(Data excerpts):
(** * File transfer over a framed TCP channel: model and verification

    A shallow embedding of [server.py] and [client.py]: the length-prefixed
    message channel, the server's listing and chunked send routines with
    its per-connection command loop, and the client's single- and
    multi-file download drivers.

    Sockets and the two directories are explicit state, exceptions are
    values of a small error monad, and the [try] blocks of the source are
    kept where they are.  The [print] calls and the pacing
    [time.sleep(0.1)] change none of that state and are left out.  A name
    that is a directory makes [open] raise as it does in the source;
    other errors of the operating system (a reset connection, a file
    without read permission) are not modelled. *)

From Stdlib Require Import ZArith QArith Qround Lia Ascii String List.
From Stdlib.Strings Require Import Byte.
From stdpp Require Import base option list gmap strings countable.
Import ListNotations.

Set Warnings "-register-all".

Local Open Scope string_scope.
Local Open Scope list_scope.
Local Open Scope Z_scope.

(** ** Python values *)

(** A [bytes] object. *)
Abbreviation bytes := (list byte).

(** A Python [str] is held as the Rocq string of its UTF-8 encoding, so
    [encode('utf-8')] is the byte list of the string and [decode('utf-8')]
    checks well-formedness. *)
Definition str_encode (s : string) : bytes := list_byte_of_string s.

(** The values [json.loads] returns and [json.dumps] accepts.  A dict is
    the list of its items in insertion order.  Numbers with a fraction or
    an exponent are not represented. *)
Inductive json : Type :=
| JNull
| JBool (b : bool)
| JInt (z : Z)
| JStr (s : string)
| JArr (l : list json)
| JObj (items : list (string * json)).

(** The exception classes the modelled code can raise. *)
Inductive exn : Type :=
| TypeError
| KeyError
| AttributeError
| OverflowError
| ZeroDivisionError
| JSONDecodeError
| FileNotFoundError
| IsADirectoryError.

(** Outcome of a Python call: a value, or a raised exception. *)
Inductive result (A : Type) : Type :=
| Ok (a : A)
| Raise (e : exn).
Arguments Ok {A} a.
Arguments Raise {A} e.

(** Stateful, fallible computations: the state reached is kept when an
    exception is raised, since effects done before the raise persist. *)
Definition M (St A : Type) : Type := St -> result A * St.

Definition ret {St A} (a : A) : M St A := fun s => (Ok a, s).

Definition raise {St A} (e : exn) : M St A := fun s => (Raise e, s).

Definition bind {St A B} (m : M St A) (k : A -> M St B) : M St B :=
  fun s => match m s with
           | (Ok a, s') => k a s'
           | (Raise e, s') => (Raise e, s')
           end.

Definition lift {St A} (r : result A) : M St A := fun s => (r, s).

(** [try: m except Exception as e: h e]. *)
Definition try_except {St A} (m : M St A) (h : exn -> M St A) : M St A :=
  fun s => match m s with
           | (Ok a, s') => (Ok a, s')
           | (Raise e, s') => h e s'
           end.

Declare Scope py_scope.
Delimit Scope py_scope with py.
Notation "'do' x <- m ; k" := (bind m (fun x => k))
  (at level 10, x name, m at level 100, k at level 200) : py_scope.
Notation "'do' ' p <- m ; k" := (bind m (fun x => let 'p := x in k))
  (at level 10, p pattern, m at level 100, k at level 200) : py_scope.
Notation "'run' m ; k" := (bind m (fun _ => k))
  (at level 10, m at level 100, k at level 200) : py_scope.

(** *** Dynamic operations on JSON values *)

(** [d[key]] on a parsed value: [KeyError] when a dict lacks the key,
    [TypeError] when the value is not a dict. *)
Fixpoint assoc (key : string) (items : list (string * json)) : option json :=
  match items with
  | [] => None
  | (k, v) :: rest => if String.eqb k key then Some v else assoc key rest
  end.

Definition getitem (v : json) (key : string) : result json :=
  match v with
  | JObj items => match assoc key items with
                  | Some x => Ok x
                  | None => Raise KeyError
                  end
  | _ => Raise TypeError
  end.

(** [d.get(key)]: [None] when the key is absent, [AttributeError] when
    the value has no [get] method. *)
Definition dict_get (v : json) (key : string) : result json :=
  match v with
  | JObj items => match assoc key items with
                  | Some x => Ok x
                  | None => Ok JNull
                  end
  | _ => Raise AttributeError
  end.

(** [v == 'literal']. *)
Definition str_eq (v : json) (lit : string) : bool :=
  match v with
  | JStr s => String.eqb s lit
  | _ => false
  end.

(** A value used where Python needs an integer ([range], [recv], [<]
    against a length); [bool] is a subclass of [int]. *)
Definition as_int (v : json) : result Z :=
  match v with
  | JInt z => Ok z
  | JBool true => Ok 1
  | JBool false => Ok 0
  | _ => Raise TypeError
  end.

(** A value used as a path component by [os.path.join]. *)
Definition as_path (v : json) : result string :=
  match v with
  | JStr s => Ok s
  | _ => Raise TypeError
  end.

(** Characters of a [str]: a UTF-8 continuation byte (10xxxxxx) belongs to
    the character begun before it. *)
Definition is_continuation (c : ascii) : bool :=
  let n := N_of_ascii c in (128 <=? n)%N && (n <? 192)%N.

Fixpoint str_chars_from (cur : string) (s : string) : list string :=
  match s with
  | EmptyString => [cur]
  | String c rest =>
      if is_continuation c then str_chars_from (cur ++ String c EmptyString) rest
      else cur :: str_chars_from (String c EmptyString) rest
  end.

Definition str_chars (s : string) : list string :=
  match s with
  | EmptyString => []
  | String c rest => str_chars_from (String c EmptyString) rest
  end.

(** The items a [for] loop (or [enumerate]) draws from a value; [len] of
    the same value is the length of this list. *)
Definition py_iter (v : json) : result (list json) :=
  match v with
  | JArr l => Ok l
  | JStr s => Ok (map JStr (str_chars s))
  | JObj items => Ok (map (fun kv => JStr (fst kv)) items)
  | _ => Raise TypeError
  end.

Definition py_len (v : json) : result Z :=
  match py_iter v with
  | Ok l => Ok (Z.of_nat (length l))
  | Raise e => Raise e
  end.

(** [not v] for a parsed value: [None], [False], zero and the empty
    string, list and dict are false, everything else is true. *)
Definition json_falsy (v : json) : bool :=
  match v with
  | JNull => true
  | JBool b => negb b
  | JInt z => z =? 0
  | JStr s => match s with EmptyString => true | String _ _ => false end
  | JArr l => match l with [] => true | _ :: _ => false end
  | JObj items => match items with [] => true | _ :: _ => false end
  end.

(** A value in a replacement field with a width, as in [f"{v:<30}"]:
    [str], [int] and [bool] take the format, while [None], lists and
    dicts refuse it with [TypeError]. *)
Definition format_padded (v : json) : result unit :=
  match v with
  | JNull | JArr _ | JObj _ => Raise TypeError
  | JBool _ | JInt _ | JStr _ => Ok tt
  end.

(** *** UTF-8 well-formedness (RFC 3629), as [bytes.decode] checks it *)

(** Decoder state: number of continuation bytes still due and the range
    allowed for the next one. *)
Record utf8_state := { due : nat; lo : N; hi : N }.

Definition utf8_start : utf8_state := {| due := 0; lo := 128; hi := 191 |}.

Definition utf8_step (st : utf8_state) (b : byte) : option utf8_state :=
  let n := Byte.to_N b in
  match due st with
  | O =>
      if (n <? 128)%N then Some utf8_start
      else if (194 <=? n)%N && (n <=? 223)%N then Some {| due := 1; lo := 128; hi := 191 |}
      else if (n =? 224)%N then Some {| due := 2; lo := 160; hi := 191 |}
      else if (n =? 237)%N then Some {| due := 2; lo := 128; hi := 159 |}
      else if (225 <=? n)%N && (n <=? 239)%N then Some {| due := 2; lo := 128; hi := 191 |}
      else if (n =? 240)%N then Some {| due := 3; lo := 144; hi := 191 |}
      else if (241 <=? n)%N && (n <=? 243)%N then Some {| due := 3; lo := 128; hi := 191 |}
      else if (n =? 244)%N then Some {| due := 3; lo := 128; hi := 143 |}
      else None
  | S d =>
      if (lo st <=? n)%N && (n <=? hi st)%N
      then Some {| due := d; lo := 128; hi := 191 |}
      else None
  end.

Fixpoint utf8_run (st : utf8_state) (bs : bytes) : bool :=
  match bs with
  | [] => match due st with O => true | S _ => false end
  | b :: rest => match utf8_step st b with
                 | Some st' => utf8_run st' rest
                 | None => false
                 end
  end.

Definition utf8_valid (bs : bytes) : bool := utf8_run utf8_start bs.

(** [bs.decode('utf-8')]; [None] stands for [UnicodeDecodeError]. *)
Definition bytes_decode (bs : bytes) : option string :=
  if utf8_valid bs then Some (string_of_list_byte bs) else None.

(** ** Library behaviour taken as an interface

    [json.dumps], [json.loads], [str(e)] on an exception and the float
    expression [round(size / (1024 * 1024), 2)] belong to Python, not to
    this repository.  They are operations of a class with the laws the
    proofs use: parsing inverts printing, printed text is well-formed
    UTF-8 (it is ASCII), and the empty text is not a JSON document. *)
Class PyLib := {
  json_dumps : json -> string;
  json_loads : string -> option json;
  exn_str : exn -> string;
  size_mb : Z -> json;
  loads_dumps : forall v, json_loads (json_dumps v) = Some v;
  dumps_utf8 : forall v, utf8_valid (str_encode (json_dumps v)) = true;
  loads_empty : json_loads "" = None
}.

(** ** Sockets

    [incoming] holds the bytes still to arrive, cut into the pieces in
    which the network hands them over: one [recv] returns bytes of the
    first piece only, and no pieces left means the peer has closed.
    [outgoing] records every [send] call in order, with the call site
    that made it: a framed control message or raw chunk bytes.  A [send]
    on these blocking sockets transmits all of its argument. *)
Inductive send_kind : Type := Control | Payload.

Record socket := {
  incoming : list bytes;
  outgoing : list (send_kind * bytes);
  closed : bool
}.

Definition set_incoming (segs : list bytes) (s : socket) : socket :=
  {| incoming := segs; outgoing := outgoing s; closed := closed s |}.

Definition push (sent : list (send_kind * bytes)) (s : socket) : socket :=
  {| incoming := incoming s; outgoing := outgoing s ++ sent; closed := closed s |}.

(** [sock.recv(n)]. *)
Definition sock_recv (n : nat) (s : socket) : bytes * socket :=
  match incoming s with
  | [] => ([], s)
  | seg :: rest =>
      (take n seg,
       set_incoming (if (n <? length seg)%nat then drop n seg :: rest else rest) s)
  end.

(** [sock.send(data)]. *)
Definition sock_send (k : send_kind) (data : bytes) : M socket unit :=
  fun s => (Ok tt, push [(k, data)] s).

(** [sock.close()]. *)
Definition sock_close (s : socket) : socket :=
  {| incoming := incoming s; outgoing := outgoing s; closed := true |}.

(Task statement):
Go back to the listing above. Copy word for word the lines from the one with "JBool (b : bool)" through the one with "Delimit Scope py_scope with py.", and nothing more.

(Written response):
| JBool (b : bool)
| JInt (z : Z)
| JStr (s : string)
| JArr (l : list json)
| JObj (items : list (string * json)).

(** The exception classes the modelled code can raise. *)
Inductive exn : Type :=
| TypeError
| KeyError
| AttributeError
| OverflowError
| ZeroDivisionError
| JSONDecodeError
| FileNotFoundError
| IsADirectoryError.

(** Outcome of a Python call: a value, or a raised exception. *)
Inductive result (A : Type) : Type :=
| Ok (a : A)
| Raise (e : exn).
Arguments Ok {A} a.
Arguments Raise {A} e.

(** Stateful, fallible computations: the state reached is kept when an
    exception is raised, since effects done before the raise persist. *)
Definition M (St A : Type) : Type := St -> result A * St.

Definition ret {St A} (a : A) : M St A := fun s => (Ok a, s).

Definition raise {St A} (e : exn) : M St A := fun s => (Raise e, s).

Definition bind {St A B} (m : M St A) (k : A -> M St B) : M St B :=
  fun s => match m s with
           | (Ok a, s') => k a s'
           | (Raise e, s') => (Raise e, s')
           end.

Definition lift {St A} (r : result A) : M St A := fun s => (r, s).

(** [try: m except Exception as e: h e]. *)
Definition try_except {St A} (m : M St A) (h : exn -> M St A) : M St A :=
  fun s => match m s with
           | (Ok a, s') => (Ok a, s')
           | (Raise e, s') => h e s'
           end.

Declare Scope py_scope.
Delimit Scope py_scope with py.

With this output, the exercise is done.